(* ===== verification/MachPort.v ===== *)
(** The calls of ipc/mach_port.c, which tasks make on names of their space.
    Messages on the console are left out. *)

From S2P Require Import Prelude Kmem RdxtreeMap IpcTypes IpcEntry IpcPort IpcMarequest IpcRight IpcObject.

Open Scope N_scope.

(** ** Constants (include/mach/port.h, include/mach/message.h, include/mach/notify.h) *)

Definition IS_NULL : N := 0.
Definition MACH_PORT_QLIMIT_MAX : N := 16.
Definition MACH_MSG_TYPE_PORT_ANY (x : N) : bool :=
  (MACH_MSG_TYPE_MOVE_RECEIVE <=? x) && (x <=? MACH_MSG_TYPE_MAKE_SEND_ONCE).
Definition MACH_MSG_TYPE_PORT_ANY_RIGHT (x : N) : bool :=
  (MACH_MSG_TYPE_MOVE_RECEIVE <=? x) && (x <=? MACH_MSG_TYPE_MOVE_SEND_ONCE).
Definition MACH_NOTIFY_PORT_DESTROYED : N := 69.
Definition MACH_NOTIFY_NO_SENDERS : N := 70.
Definition MACH_NOTIFY_DEAD_NAME : N := 72.

Record mach_port_status := MPStatus {
  mps_pset : N;
  mps_seqno : N;
  mps_mscount : N;
  mps_qlimit : N;
  mps_msgcount : N;
  mps_sorights : N;
  mps_srights : bool;
  mps_pdrequest : bool;
  mps_nsrequest : bool;
}.

(** [(int) (one - two) < 0] on 32-bit timestamps. *)
Definition IP_TIMESTAMP_ORDER (one two : N) : bool := 2 ^ 31 <=? u32_sub one two.

Section MachPort.
Context `{!Config} {T C : Type} `{!KeyMap T} `{!KmemCache C}.
(** Content of an entry fresh out of its cache. *)
Context (garbage : ipc_entry).
#[local] Abbreviation K := (M (kernel T C)).

(** [ipc_port_translate_receive]. *)
Definition ipc_port_translate_receive (space name : N) : K (kern_return_t * N) :=
  ipc_object_translate space name MACH_PORT_RIGHT_RECEIVE.

(** ** Names and types *)

(** The type that [mach_port_names] reports for an entry. *)
Definition mach_port_names_helper (timestamp : N) (entry : ipc_entry) (name : N) : K (N * N) :=
  '(bits, request) ←
    (if has (ie_bits entry) MACH_PORT_TYPE_SEND_RIGHTS then
       let port := ie_object entry in
       check (negb (port =? IP_NULL));;
       p ← load_port port;
       let died := negb (ip_active p) && IP_TIMESTAMP_ORDER (ip_data p) timestamp in
       if died then
         let bits := N.ldiff (ie_bits entry) (N.lor IE_BITS_TYPE_MASK IE_BITS_MAREQUEST) in
         let bits := N.lor bits MACH_PORT_TYPE_DEAD_NAME in
         mret (if negb (ie_request entry =? 0) then incr bits else bits, 0)
       else mret (ie_bits entry, ie_request entry)
     else mret (ie_bits entry, ie_request entry));
  let type := IE_BITS_TYPE bits in
  let type := if negb (request =? 0) then N.lor type MACH_PORT_TYPE_DNREQUEST else type in
  let type := if has bits IE_BITS_MAREQUEST then N.lor type MACH_PORT_TYPE_MAREQUEST else type in
  mret (name, type).

(** [rdxtree_for_each] over the entries of the space. *)
Fixpoint port_names_loop (fuel : nat) (space timestamp : N) (iter : km_iter) : K (list (N * N)) :=
  match fuel with
  | O => wrong
  | S fuel =>
      '(entry, iter) ← on_map space (km_walk iter);
      if entry =? IE_NULL then mret [] else
      e ← load_entry entry;
      if negb (IE_BITS_TYPE (ie_bits e) =? MACH_PORT_TYPE_NONE) then
        x ← mach_port_names_helper timestamp e (ie_name e);
        l ← port_names_loop fuel space timestamp iter;
        mret (x :: l)
      else port_names_loop fuel space timestamp iter
  end.

(** The names and their types.  [memory]: the kernel map has room for the two
    arrays, of [bound] elements each. *)
Definition mach_port_names (memory : bool) (space : N) : K (kern_return_t * list (N * N)) :=
  if space =? IS_NULL then mret (KERN_INVALID_TASK, []) else
  s ← load_space space;
  if negb (is_active s) then mret (KERN_INVALID_TASK, []) else
  let bound := u32 (is_size s) in
  if negb (bound =? 0) && negb memory then mret (KERN_RESOURCE_SHORTAGE, []) else
  timestamp ← ipc_port_timestamp;
  k ← get;
  l ← port_names_loop (S (S (size (k_entries k)))) space timestamp km_iter_init;
  check (N.of_nat (length l) <? bound);;
  mret (KERN_SUCCESS, l).

Definition mach_port_type (space name : N) : K (kern_return_t * N) :=
  if space =? IS_NULL then mret (KERN_INVALID_TASK, 0) else
  '(kr, entry) ← ipc_right_lookup_write space name;
  if negb (kr =? KERN_SUCCESS) then mret (kr, 0) else
  '(kr, type, _) ← ipc_right_info space name entry;
  mret (kr, type).

Definition mach_port_rename (space oname nname : N) : K kern_return_t :=
  if space =? IS_NULL then mret KERN_INVALID_TASK else
  if negb (MACH_PORT_NAME_VALID nname) then mret KERN_INVALID_VALUE else
  ipc_object_rename garbage space oname nname.

(** ** Allocation *)

Definition mach_port_allocate_name (space right name : N) : K kern_return_t :=
  if space =? IS_NULL then mret KERN_INVALID_TASK else
  if negb (MACH_PORT_NAME_VALID name) then mret KERN_INVALID_VALUE else
  if right =? MACH_PORT_RIGHT_RECEIVE then '(kr, _) ← ipc_port_alloc_name garbage space name; mret kr
  else if right =? MACH_PORT_RIGHT_PORT_SET then '(kr, _) ← ipc_pset_alloc_name garbage space name; mret kr
  else if right =? MACH_PORT_RIGHT_DEAD_NAME then ipc_object_alloc_dead_name garbage space name
  else mret KERN_INVALID_VALUE.

Definition mach_port_allocate (space right : N) : K (kern_return_t * N) :=
  if space =? IS_NULL then mret (KERN_INVALID_TASK, MACH_PORT_NAME_NULL) else
  if right =? MACH_PORT_RIGHT_RECEIVE then
    '(kr, r) ← ipc_port_alloc garbage space;
    mret (kr, match r with Some (name, _) => name | None => MACH_PORT_NAME_NULL end)
  else if right =? MACH_PORT_RIGHT_PORT_SET then
    '(kr, r) ← ipc_pset_alloc garbage space;
    mret (kr, match r with Some (name, _) => name | None => MACH_PORT_NAME_NULL end)
  else if right =? MACH_PORT_RIGHT_DEAD_NAME then ipc_object_alloc_dead garbage space
  else mret (KERN_INVALID_VALUE, MACH_PORT_NAME_NULL).

(** ** Rights *)

Definition mach_port_destroy (space name : N) : K kern_return_t :=
  if space =? IS_NULL then mret KERN_INVALID_TASK else
  '(kr, entry) ← ipc_right_lookup_write space name;
  if negb (kr =? KERN_SUCCESS) then mret kr else ipc_right_destroy space name entry.

Definition mach_port_deallocate (space name : N) : K kern_return_t :=
  if space =? IS_NULL then mret KERN_INVALID_TASK else
  '(kr, entry) ← ipc_right_lookup_write space name;
  if negb (kr =? KERN_SUCCESS) then mret kr else ipc_right_dealloc space name entry.

Definition mach_port_get_refs (space name right : N) : K (kern_return_t * N) :=
  if space =? IS_NULL then mret (KERN_INVALID_TASK, 0) else
  if MACH_PORT_RIGHT_NUMBER <=? right then mret (KERN_INVALID_VALUE, 0) else
  '(kr, entry) ← ipc_right_lookup_write space name;
  if negb (kr =? KERN_SUCCESS) then mret (kr, 0) else
  '(kr, type, urefs) ← ipc_right_info space name entry;
  if negb (kr =? KERN_SUCCESS) then mret (kr, 0) else
  if has type (MACH_PORT_TYPE right) then
    if right =? MACH_PORT_RIGHT_SEND_ONCE then check (urefs =? 1);; mret (kr, 1)
    else if (right =? MACH_PORT_RIGHT_PORT_SET) || (right =? MACH_PORT_RIGHT_RECEIVE) then mret (kr, 1)
    else if (right =? MACH_PORT_RIGHT_DEAD_NAME) || (right =? MACH_PORT_RIGHT_SEND) then
      check (negb (urefs =? 0));; mret (kr, urefs)
    else wrong
  else mret (kr, 0).

Definition mach_port_mod_refs (space name right : N) (delta : Z) : K kern_return_t :=
  if space =? IS_NULL then mret KERN_INVALID_TASK else
  if MACH_PORT_RIGHT_NUMBER <=? right then mret KERN_INVALID_VALUE else
  '(kr, entry) ← ipc_right_lookup_write space name;
  if negb (kr =? KERN_SUCCESS) then mret kr else ipc_right_delta space name entry right delta.

Definition mach_port_insert_right (space name poly polyPoly : N) : K kern_return_t :=
  if space =? IS_NULL then mret KERN_INVALID_TASK else
  if negb (MACH_PORT_NAME_VALID name) || negb (MACH_MSG_TYPE_PORT_ANY_RIGHT polyPoly) then mret KERN_INVALID_VALUE else
  if negb (IO_VALID poly) then mret KERN_INVALID_CAPABILITY else
  ipc_object_copyout_name garbage space poly polyPoly false name.

(** The port and the type of the right. *)
Definition mach_port_extract_right (space name msgt_name : N) : K (kern_return_t * N * N) :=
  if space =? IS_NULL then mret (KERN_INVALID_TASK, IP_NULL, 0) else
  if negb (MACH_MSG_TYPE_PORT_ANY msgt_name) then mret (KERN_INVALID_VALUE, IP_NULL, 0) else
  '(kr, poly) ← ipc_object_copyin space name msgt_name;
  if kr =? KERN_SUCCESS then polyPoly ← ipc_object_copyin_type msgt_name; mret (kr, poly, polyPoly)
  else mret (kr, poly, 0).

(** ** Receive rights *)

(** The calls that translate a receive right and change the port. *)
Definition on_receive_right (space name : N) (change : N → K unit) : K kern_return_t :=
  if space =? IS_NULL then mret KERN_INVALID_TASK else
  '(kr, port) ← ipc_port_translate_receive space name;
  if negb (kr =? KERN_SUCCESS) then mret kr else change port;; mret KERN_SUCCESS.

Definition mach_port_set_qlimit (space name qlimit : N) : K kern_return_t :=
  if space =? IS_NULL then mret KERN_INVALID_TASK else
  if MACH_PORT_QLIMIT_MAX <? qlimit then mret KERN_INVALID_VALUE else
  on_receive_right space name (λ port, ipc_port_set_qlimit port qlimit).
Definition mach_port_set_mscount (space name mscount : N) : K kern_return_t :=
  on_receive_right space name (λ port, ipc_port_set_mscount port mscount).
Definition mach_port_set_seqno (space name seqno : N) : K kern_return_t :=
  on_receive_right space name (λ port, ipc_port_set_seqno port seqno).
Definition mach_port_set_protected_payload (space name payload : N) : K kern_return_t :=
  on_receive_right space name (λ port, ipc_port_set_protected_payload port payload).
Definition mach_port_clear_protected_payload (space name : N) : K kern_return_t :=
  on_receive_right space name ipc_port_clear_protected_payload.

Definition mach_port_get_receive_status (space name : N) : K (kern_return_t * option mach_port_status) :=
  if space =? IS_NULL then mret (KERN_INVALID_TASK, None) else
  '(kr, port) ← ipc_port_translate_receive space name;
  if negb (kr =? KERN_SUCCESS) then mret (kr, None) else
  p ← load_port port;
  pset ← (if negb (ip_pset p =? IPS_NULL) then
            let pset := ip_pset p in
            s ← load_pset pset;
            if negb (ips_active s) then ipc_pset_remove pset port;; io_check_unlock pset;; mret MACH_PORT_NULL
            else check (MACH_PORT_NAME_VALID (ips_local_name s));; mret (ips_local_name s)
          else mret MACH_PORT_NULL);
  p ← load_port port;
  mret (KERN_SUCCESS, Some (MPStatus pset (ip_seqno p) (ip_mscount p) (ip_qlimit p) (ip_msgcount p) (ip_sorights p)
    (0 <? ip_srights p) (negb (ip_pdrequest p =? IP_NULL)) (negb (ip_nsrequest p =? IP_NULL)))).

(** ** Port sets *)

(** Stores the name of the port if it belongs to the set and there is room;
    counts it in any case. *)
Definition mach_port_gst_helper (pset port maxnames : N) (names : list N) (actual : N) : K (list N * N) :=
  check (negb (port =? IP_NULL));;
  p ← load_port port;
  check (ip_active p);;
  check (negb (ip_receiver_name p =? MACH_PORT_NULL));;
  if pset =? ip_pset p then
    mret (if actual <? maxnames then names ++ [ip_receiver_name p] else names, incr actual)
  else mret (names, actual).

(** [rdxtree_for_each] over the entries of the space. *)
Fixpoint port_set_loop (fuel : nat) (space pset maxnames : N) (iter : km_iter) (names : list N) (actual : N) : K (list N * N) :=
  match fuel with
  | O => wrong
  | S fuel =>
      '(entry, iter) ← on_map space (km_walk iter);
      if entry =? IE_NULL then mret (names, actual) else
      e ← load_entry entry;
      '(names, actual) ← (if has (ie_bits e) MACH_PORT_TYPE_RECEIVE
                          then mach_port_gst_helper pset (ie_object e) maxnames names actual
                          else mret (names, actual));
      port_set_loop fuel space pset maxnames iter names actual
  end.

(** The loop that enlarges the array until the members fit.  [memory size]: the
    kernel map has room for [size] bytes. *)
Fixpoint set_status_loop (fuel : nat) (memory : N → bool) (space name size : N) : K (kern_return_t * list N) :=
  match fuel with
  | O => wrong
  | S fuel =>
      if negb (memory size) then mret (KERN_RESOURCE_SHORTAGE, []) else
      '(kr, entry) ← ipc_right_lookup_write space name;
      if negb (kr =? KERN_SUCCESS) then mret (kr, []) else
      e ← load_entry entry;
      if negb (IE_BITS_TYPE (ie_bits e) =? MACH_PORT_TYPE_PORT_SET) then mret (KERN_INVALID_RIGHT, []) else
      check (negb (ie_object e =? IPS_NULL));;
      let maxnames := u32 (size / 4) in
      k ← get;
      '(names, actual) ← port_set_loop (S (S (base.size (k_entries k)))) space (ie_object e) maxnames km_iter_init [] 0;
      if actual <=? maxnames then mret (KERN_SUCCESS, names)
      else set_status_loop fuel memory space name (u64 (round_page (actual * 4) + PAGE_SIZE))
  end.

Definition mach_port_get_set_status (memory : N → bool) (space name : N) : K (kern_return_t * list N) :=
  if space =? IS_NULL then mret (KERN_INVALID_TASK, []) else
  set_status_loop 2 memory space name PAGE_SIZE.

Definition mach_port_move_member (space member after : N) : K kern_return_t :=
  if space =? IS_NULL then mret KERN_INVALID_TASK else
  '(kr, entry) ← ipc_right_lookup_write space member;
  if negb (kr =? KERN_SUCCESS) then mret kr else
  e ← load_entry entry;
  if negb (has (ie_bits e) MACH_PORT_TYPE_RECEIVE) then mret KERN_INVALID_RIGHT else
  let port := ie_object e in
  check (negb (port =? IP_NULL));;
  if after =? MACH_PORT_NULL then ipc_pset_move space port IPS_NULL else
  entry ← ipc_entry_lookup space after;
  if entry =? IE_NULL then mret KERN_INVALID_NAME else
  e ← load_entry entry;
  if negb (has (ie_bits e) MACH_PORT_TYPE_PORT_SET) then mret KERN_INVALID_RIGHT else
  check (negb (ie_object e =? IPS_NULL));;
  ipc_pset_move space port (ie_object e).

(** ** Requests *)

(** The previous request. *)
Definition mach_port_request_notification (space name id sync notify : N) : K (kern_return_t * N) :=
  if space =? IS_NULL then mret (KERN_INVALID_TASK, IP_NULL) else
  if notify =? IP_DEAD then mret (KERN_INVALID_CAPABILITY, IP_NULL) else
  if id =? MACH_NOTIFY_PORT_DESTROYED then
    if negb (sync =? 0) then mret (KERN_INVALID_VALUE, IP_NULL) else
    '(kr, port) ← ipc_port_translate_receive space name;
    if negb (kr =? KERN_SUCCESS) then mret (kr, IP_NULL) else
    previous ← ipc_port_pdrequest port notify; mret (KERN_SUCCESS, previous)
  else if id =? MACH_NOTIFY_NO_SENDERS then
    '(kr, port) ← ipc_port_translate_receive space name;
    if negb (kr =? KERN_SUCCESS) then mret (kr, IP_NULL) else
    previous ← ipc_port_nsrequest port sync notify; mret (KERN_SUCCESS, previous)
  else if id =? MACH_NOTIFY_DEAD_NAME then
    '(kr, previous) ← ipc_right_dnrequest space name (negb (sync =? 0)) notify;
    if negb (kr =? KERN_SUCCESS) then mret (kr, IP_NULL) else mret (KERN_SUCCESS, previous)
  else mret (KERN_INVALID_VALUE, IP_NULL).
End MachPort.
^^^^^^^^
#### [Exercise]
In the listing above, find the lines holding the word "oname" and copy them.

#### [Solution]
Definition mach_port_rename (space oname nname : N) : K kern_return_t :=
  ipc_object_rename garbage space oname nname.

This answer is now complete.